マクロン大統領、AI戦略を発表
(フランス)
パリ発
2018年04月04日
エマニュエル・マクロン大統領は3月29日、フランスの人工知能(AI)戦略を発表した。2022年までに総額15億ユーロをAI分野に投資する。主な内容は以下のとおり。
- AI分野のスタートアップ企業に資金(シードマネー)を供給(1億ユーロ)
- フランス公的投資銀行(BPIFrance)を通じたディープテクノロジー関連企業の振興(7,000万ユーロ)

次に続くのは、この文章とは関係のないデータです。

(* ===== verification/Vfs.v ===== *)
(** * The virtual file system (vfs.c)

    The tree of nodes in the kernel heap.  C strings are byte lists without a
    zero byte; the byte at the end of the list reads as 0. *)

From S2P Require Import Prelude Heap.

Abbreviation str := (list Z).

(** [s[0]], for a C string. *)
Definition chr (s : str) : Z := match s with [] => 0 | c :: _ => c end.
Definition slash : Z := 47.

Inductive vfs_node_type := VFS_FILE | VFS_DIRECTORY.
#[export] Instance vfs_node_type_eq_dec : EqDecision vfs_node_type.
Proof. solve_decision. Defined.

Record vnode := mkVnode {
  vn_name : str;
  vn_type : vfs_node_type;
  vn_size : Z;
  vn_data : Z;
  vn_parent : Z;
  vn_children : Z;
  vn_next : Z;
}.
Definition set_vn_parent (v : Z) (n : vnode) : vnode :=
  mkVnode (vn_name n) (vn_type n) (vn_size n) (vn_data n) v (vn_children n) (vn_next n).
Definition set_vn_children (v : Z) (n : vnode) : vnode :=
  mkVnode (vn_name n) (vn_type n) (vn_size n) (vn_data n) (vn_parent n) v (vn_next n).
Definition set_vn_next (v : Z) (n : vnode) : vnode :=
  mkVnode (vn_name n) (vn_type n) (vn_size n) (vn_data n) (vn_parent n) (vn_children n) v.
Definition set_vn_file (size data : Z) (n : vnode) : vnode :=
  mkVnode (vn_name n) (vn_type n) size data (vn_parent n) (vn_children n) (vn_next n).

(** [sizeof(vfs_node_t)]. *)
Definition VFS_NODE_SIZE : Z := 168.

Record vfs (H : Type) := mkVfs { vfs_heap : H; nodes : gmap Z vnode; vfs_root : Z }.
Arguments mkVfs {H}. Arguments vfs_heap {H}. Arguments nodes {H}. Arguments vfs_root {H}.

(** ** Strings *)

Fixpoint strncmp_path (s1 s2 : str) (n : nat) : Z :=
  match n with
  | O => 0
  | S n' => if negb (chr s1 =? 0) && (chr s1 =? chr s2)
            then strncmp_path (tail s1) (tail s2) n'
            else chr s1 - chr s2
  end.

(** Skipping the slashes a path starts with. *)
Fixpoint skip_slashes (p : str) : str :=
  match p with
  | c :: p' => if c =? slash then skip_slashes p' else p
  | [] => []
  end.

(** The segment up to the next slash, and what starts at that slash. *)
Fixpoint segment (p : str) : str * str :=
  match p with
  | [] => ([], [])
  | c :: p' => if c =? slash then ([], p) else let '(s, r) := segment p' in (c :: s, r)
  end.

Section ops.
Context {H : Type} `{HeapOps H}.
Abbreviation F := (M (vfs H)).

Definition nget {A} (f : vnode -> A) (p : Z) : F A := fun s =>
  match nodes s !! p with Some n => Some (f n, s) | None => None end.
Definition nset (g : vnode -> vnode) (p : Z) : F unit := fun s =>
  match nodes s !! p with
  | Some n => Some (tt, mkVfs (vfs_heap s) (<[p := g n]> (nodes s)) (vfs_root s))
  | None => None
  end.
Definition on_heap {A} (c : M H A) : F A := fun s =>
  match c (vfs_heap s) with
  | Some (a, h) => Some (a, mkVfs h (nodes s) (vfs_root s))
  | None => None
  end.

(** The name copied by [vfs_create_node]: up to a slash and at most 127 bytes. *)
Definition node_name (name : str) : str := take 127 (fst (segment name)).

(** [memset] through the pointer of a failed allocation is undefined. *)
Definition vfs_create_node (name : str) (type : vfs_node_type) : F Z :=
  p <- on_heap (kmalloc VFS_NODE_SIZE) ;;
  if p =? 0 then undef else
  modify (fun s => mkVfs (vfs_heap s) (<[p := mkVnode (node_name name) type 0 0 0 0 0]> (nodes s)) (vfs_root s)) ;;
  ret p.

Definition init_vfs : F unit :=
  p <- vfs_create_node [slash] VFS_DIRECTORY ;;
  modify (fun s => mkVfs (vfs_heap s) (nodes s) p).

Definition vfs_add_child (parent child : Z) : F unit :=
  nset (set_vn_parent parent) child ;;
  c <- nget vn_children parent ;;
  nset (set_vn_next c) child ;;
  nset (set_vn_children child) parent.

(** The loop over the children, for the segment of length [len] at [path]. *)
Fixpoint find_child (child : Z) (path : str) (len : nat) (fuel : nat) : F Z :=
  match fuel with
  | O => undef
  | S fuel' =>
      if child =? 0 then ret 0 else
      name <- nget vn_name child ;;
      if (strncmp_path name path len =? 0) && (chr (drop len name) =? 0) then ret child
      else
        nx <- nget vn_next child ;;
        find_child nx path len fuel'
  end.

Fixpoint find_node (parent : Z) (path : str) (fuel : nat) : F Z :=
  match fuel with
  | O => undef
  | S fuel' =>
      if (parent =? 0) || (chr path =? 0) then ret parent else
      let path := skip_slashes path in
      if chr path =? 0 then ret parent else
      let '(seg, next_slash) := segment path in
      let rest := match next_slash with c :: r => r | [] => [] end in
      c <- nget vn_children parent ;;
      s <- get ;;
      child <- find_child c path (length seg) (S (size (nodes s))) ;;
      if child =? 0 then ret 0 else find_node child rest fuel'
  end.
Definition vfs_find_node (parent : Z) (path : str) : F Z := find_node parent path (S (length path)).

(** The loop of [create_directories]; [buffer] has 128 bytes, a segment that does
    not fit with its terminator is written outside it. *)
Fixpoint create_dirs (current : Z) (p : str) (fuel : nat) : F Z :=
  match fuel with
  | O => undef
  | S fuel' =>
      match p with
      | [] => ret current
      | _ =>
          let '(seg, next_slash) := segment p in
          match next_slash with
          | [] => ret current
          | _ :: rest =>
              if (128 <=? Z.of_nat (length seg)) then undef else
              child <- vfs_find_node current seg ;;
              child <- (if child =? 0 then
                          c <- vfs_create_node seg VFS_DIRECTORY ;;
                          vfs_add_child current c ;;
                          ret c
                        else ret child) ;;
              create_dirs child rest fuel'
          end
      end
  end.
Definition create_directories (path : str) : F Z :=
  root <- gets vfs_root ;;
  create_dirs root path (S (length path)).
End ops.

(** ** Paths as lists of segments *)

Fixpoint split_path (p : str) : list str :=
  match p with
  | [] => [[]]
  | c :: p' =>
      if c =? slash then [] :: split_path p'
      else match split_path p' with s :: r => (c :: s) :: r | [] => [[c]] end
  end.
Definition nonempty (s : str) : bool := match s with [] => false | _ => true end.
Definition segments (p : str) : list str := filter nonempty (split_path p).

Lemma segments_skip p : segments (skip_slashes p) = segments p.
Proof.
  induction p as [|c p IH]; [done|]. simpl. unfold segments in *. simpl.
  destruct (Z.eqb_spec c slash) as [->|]; [|simpl; by rewrite (proj2 (Z.eqb_neq _ _))]. rewrite IH. done.
Qed.

Lemma segment_spec p :
  p = fst (segment p) ++ snd (segment p) /\ Forall (fun c => c <> slash) (fst (segment p)) /\
  (snd (segment p) = [] \/ exists r, snd (segment p) = slash :: r) /\
  split_path p = match snd (segment p) with
                 | [] => [fst (segment p)]
                 | _ :: r => fst (segment p) :: split_path r
                 end.
Proof.
  induction p as [|c p (E & Hs & Hn & Hsp)]; [by split_and!; [|constructor|left|]|].
  simpl. destruct (Z.eqb_spec c slash) as [->|Hc].
  - simpl. split_and!; [done|constructor|right; eauto|done].
  - destruct (segment p) as [s r]. simpl in *. split_and!; [by rewrite E|by constructor|done|].
    rewrite Hsp. by destruct r.
Qed.

Lemma segments_cons p :
  chr p <> 0 -> chr p <> slash -> fst (segment p) <> [] /\
  segments p = fst (segment p) :: segments (match snd (segment p) with c :: r => r | [] => [] end).
Proof.
  intros H0 Hsl. destruct p as [|c p]; [done|]. simpl in H0, Hsl.
  destruct (segment_spec (c :: p)) as (_ & _ & _ & Hsp). unfold segments. rewrite Hsp.
  simpl. destruct (Z.eqb_spec c slash); [done|]. destruct (segment p) as [s r]. simpl.
  split; [done|]. by destruct r.
Qed.

Lemma chr_zero p : Forall (fun c => c <> 0) p -> chr p = 0 <-> p = [].
Proof. intros Hp. destruct p; [done|]. apply Forall_cons in Hp as [? _]. done. Qed.

Lemma skip_slashes_spec p :
  Forall (fun c => c <> 0) p -> Forall (fun c => c <> 0) (skip_slashes p) /\
  chr (skip_slashes p) <> slash /\ (length (skip_slashes p) <= length p)%nat.
Proof.
  induction p as [|c p IH]; intros Hp; [by split_and!|]. apply Forall_cons in Hp as [Hc Hp].
  destruct (IH Hp) as (? & ? & ?). simpl. destruct (Z.eqb_spec c slash).
  - split_and!; [done|done|lia].
  - split_and!; [by constructor|done|simpl; lia].
Qed.

Lemma segment_nz p : Forall (fun c => c <> 0) p ->
  Forall (fun c => c <> 0) (fst (segment p)) /\ Forall (fun c => c <> 0) (snd (segment p)).
Proof. intros Hp. destruct (segment_spec p) as (E & _). rewrite E in Hp. by apply Forall_app in Hp. Qed.

(** The comparison of [vfs_find_node] decides equality with the segment. *)
Lemma strncmp_path_spec n : forall s1 s2,
  Forall (fun c => c <> 0) s1 -> Forall (fun c => c <> 0) s2 -> (n <= length s2)%nat ->
  (strncmp_path s1 s2 n =? 0) && (chr (drop n s1) =? 0) = true <-> s1 = take n s2.
Proof.
  induction n as [|n IH]; intros s1 s2 H1 H2 Hn.
  - simpl. rewrite drop_0, take_0, Z.eqb_eq. by apply chr_zero.
  - destruct s2 as [|c2 s2]; [simpl in Hn; lia|]. apply Forall_cons in H2 as [Hc2 H2].
    destruct s1 as [|c1 s1]; cbn [strncmp_path chr drop take tail].
    + cbn [Z.eqb negb andb]. rewrite andb_true_iff, Z.eqb_eq. split; [lia|done].
    + apply Forall_cons in H1 as [Hc1 H1]. destruct (Z.eqb_spec c1 0); [done|].
      destruct (Z.eqb_spec c1 c2) as [->|Hne]; cbn [negb andb].
      * rewrite IH by (done || (simpl in Hn; lia)). split; [by intros ->|by intros [= ->]].
      * rewrite andb_true_iff, Z.eqb_eq. split; [lia|]. intros [= -> _]. done.
Qed.

(** ** The tree *)

(** The children of a node, linked through [vn_next] from [a]. *)
Fixpoint chain (m : gmap Z vnode) (a : Z) (l : list Z) : Prop :=
  match l with
  | [] => a = 0
  | b :: l' => a = b /\ b <> 0 /\ exists n, m !! b = Some n /\ chain m (vn_next n) l'
  end.

Definition name_of (m : gmap Z vnode) (p : Z) : str :=
  match m !! p with Some n => vn_name n | None => [] end.

(** [kids p]: the children of [p], in the order of the linked list. *)
Record fs_wf (m : gmap Z vnode) (kids : Z -> list Z) : Prop := {
  fw_chain : forall p n, m !! p = Some n -> chain m (vn_children n) (kids p);
  fw_nodup : forall p, NoDup (kids p);
  fw_names : forall p n, m !! p = Some n -> Forall (fun c => c <> 0) (vn_name n);
  fw_null : m !! 0 = None;
  fw_dead : forall p, m !! p = None -> kids p = [];
  fw_parent : forall p q c, c ∈ kids p -> c ∈ kids q -> p = q;
}.

(** Path lookup in the tree. *)
Definition child_named (m : gmap Z vnode) (l : list Z) (seg : str) : option Z :=
  List.find (fun c => bool_decide (name_of m c = seg)) l.
Fixpoint resolve (m : gmap Z vnode) (kids : Z -> list Z) (p : Z) (segs : list str) : option Z :=
  match segs with
  | [] => Some p
  | s :: segs' => match child_named m (kids p) s with
                  | Some c => resolve m kids c segs'
                  | None => None
                  end
  end.

Lemma chain_elem m l : forall a b, chain m a l -> b ∈ l -> b <> 0 /\ exists n, m !! b = Some n.
Proof.
  induction l as [|c l IH]; intros a b Hc Hb; [by apply not_elem_of_nil in Hb|].
  destruct Hc as (-> & Hc0 & n & Hn & Hch). apply elem_of_cons in Hb as [->|Hb]; [eauto|by eapply IH].
Qed.
Lemma chain_length m a l : NoDup l -> chain m a l -> (length l <= size m)%nat.
Proof.
  intros Hnd Hc. rewrite <- (size_list_to_set (C := gset Z) l) by done. rewrite <- size_dom.
  apply subseteq_size. intros b. rewrite elem_of_list_to_set. intros Hb.
  destruct (chain_elem _ _ _ _ Hc Hb) as (_ & n & Hn). by eapply elem_of_dom_2.
Qed.

Section find.
Context {H : Type} `{HeapOps H}.
Implicit Types (s : vfs H).

Lemma wp_nget {A} (f : vnode -> A) p Q s n : nodes s !! p = Some n -> Q (f n) s -> wp (nget f p) Q s.
Proof. unfold wp, nget. by intros ->. Qed.
Lemma wp_nset g p Q s n :
  nodes s !! p = Some n -> Q tt (mkVfs (vfs_heap s) (<[p := g n]> (nodes s)) (vfs_root s)) -> wp (nset g p) Q s.
Proof. unfold wp, nset. by intros ->. Qed.

Lemma wp_find_child s kids path len l : forall a fuel,
  fs_wf (nodes s) kids -> chain (nodes s) a l -> (length l < fuel)%nat ->
  Forall (fun c => c <> 0) path -> (len <= length path)%nat ->
  wp (find_child a path len fuel) (fun r s' => s' = s /\
    r = default 0 (child_named (nodes s) l (take len path))) s.
Proof.
  induction l as [|b l IH]; intros a fuel Hwf Hc Hf Hp Hlen;
    (destruct fuel as [|fuel]; [simpl in Hf; lia|]); cbn [find_child].
  - simpl in Hc. subst a. by wp_steps.
  - destruct Hc as (-> & Hb0 & n & Hn & Hch). destruct (Z.eqb_spec b 0); [done|]. wp_steps.
    eapply wp_nget; [done|]. cbv beta. pose proof (fw_names _ _ Hwf b n Hn) as Hnz.
    pose proof (strncmp_path_spec len (vn_name n) path Hnz Hp Hlen) as Hcmp.
    assert (Hname : name_of (nodes s) b = vn_name n) by (unfold name_of; by rewrite Hn).
    unfold child_named. cbn [List.find].
    destruct ((strncmp_path (vn_name n) path len =? 0) && (chr (drop len (vn_name n)) =? 0)) eqn:E.
    + wp_steps. rewrite bool_decide_true by (rewrite Hname; by apply Hcmp). done.
    + rewrite bool_decide_false by (rewrite Hname; intros E'; apply Hcmp in E'; congruence).
      wp_steps. eapply wp_nget; [done|]. cbv beta. apply IH; try done. simpl in Hf. lia.
Qed.

Lemma child_named_elem m l seg c : child_named m l seg = Some c -> c ∈ l /\ name_of m c = seg.
Proof.
  intros E%List.find_some. destruct E as [Hc Hn]. split; [by apply list_elem_of_In|].
  by apply bool_decide_eq_true in Hn.
Qed.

- AI関連分野におけるプロジェクトの公募実施(4,000万ユーロ)
- 「医療」「輸送」の2分野をAI戦略分野に指定。医療分野ではAIのプログラムに活用する医療データを集めたデータセンターを設立、輸送については2022年までに自動走行車の実用化を目指した法制度を整備
- フランス国立情報学自動制御研究所(INRIA)を軸とした複数の高等研究機関が参加するAIに特化した研究プログラムの立ち上げ
- 公的研究機関の研究者が民間企業で就労できる時間を労働時間の最大20%から50%に拡大
- AI専攻の学生数を倍増
今回の発表は、数学のノーベル賞と言われる「フィールズ賞」を2010年に受賞した数学者で与党・共和国前進の議員でもあるセドリック・ビラニ氏が3月28日にまとめたAI戦略に関わる報告書を受けたもの。同報告書の中でビラニ氏はAIのアルゴリズム開発に必要となるデータの保護や共有、AI人材の育成強化、AI普及に伴う労働市場の変化への対応などについて政策提言を行っていた。
日本企業も投資を拡大
外国企業によるフランスにおけるAI分野への投資は、米国のフェイスブックやグーグルにとどまらない(2018年2月5日記事参照)。富士通は3月28日、パリ市南西部郊外にある科学技術クラスター「パリサクレー」に2017年3月に設置した自社のAI研究施設「センター・オブ・エクセレンス(CoE)」の拡張を発表した。富士通フランスは、優れた高等研究や教育機関、ダイナミックなイノベーション・エコシステムがあるフランスは富士通にとってイノベーション分野で戦略的な国だ、と拡張の理由を説明している。